# WHAT IS NEEDED:
Quote exactly the lines spanning from the top of the data below to the line that contains "match content with", including both.

# RECORDS TO PROCESS:
⁂

Definition process_csv (env : Env) (file : FileStorage) : M str :=
  results <- process_csv_results env file ;;
  let df := Pandas.of_records (List.map record_dict results) in
  write_file (csv_file_path env) (FCsv (Pandas.to_csv df)) ;;;
  upload_local_file_to_s3 env (csv_file_path env) (bucket_name env)
    (os_path_basename (csv_file_path env)) ;;;
  ret (csv_file_path env).

(** [pd.read_csv(csv_file_path)]; a PNG file is not UTF-8 text. *)
Definition pd_read_csv (env : Env) (path : str) : M Pandas.DataFrame :=
  content <- read_file path ;;
  match content with
  | FCsv records => lift (Pandas.read_csv (infer_column env) records)
  | FPng _ => raise UnicodeDecodeError
  end.

(** The items of [' '.join(items)] must all be [str]. *)
Fixpoint str_items (items : list Pandas.cell) : result (list str) :=
  match items with
  | [] => Ok []
  | Pandas.CStr s :: rest =>
      match str_items rest with
      | Ok l => Ok (s :: l)
      | Raise e => Raise e
      end
  | _ :: _ => Raise (TypeError (lit "sequence item: expected str instance"))
  end.

(** Lines 105 to 108: the ten most common words of all reviews. *)
Definition word_frequency (reviews : list str) : list (str * nat) :=
  let all_reviews := join (lit " ") reviews in
  let word_counts := Counter str_eqb (split all_reviews) in
  most_common 10 word_counts.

⁂

# TASK ANSWER:
Definition process_csv (env : Env) (file : FileStorage) : M str :=
  results <- process_csv_results env file ;;
  let df := Pandas.of_records (List.map record_dict results) in
  write_file (csv_file_path env) (FCsv (Pandas.to_csv df)) ;;;
  upload_local_file_to_s3 env (csv_file_path env) (bucket_name env)
    (os_path_basename (csv_file_path env)) ;;;
  ret (csv_file_path env).

(** [pd.read_csv(csv_file_path)]; a PNG file is not UTF-8 text. *)
Definition pd_read_csv (env : Env) (path : str) : M Pandas.DataFrame :=
  content <- read_file path ;;
  match content with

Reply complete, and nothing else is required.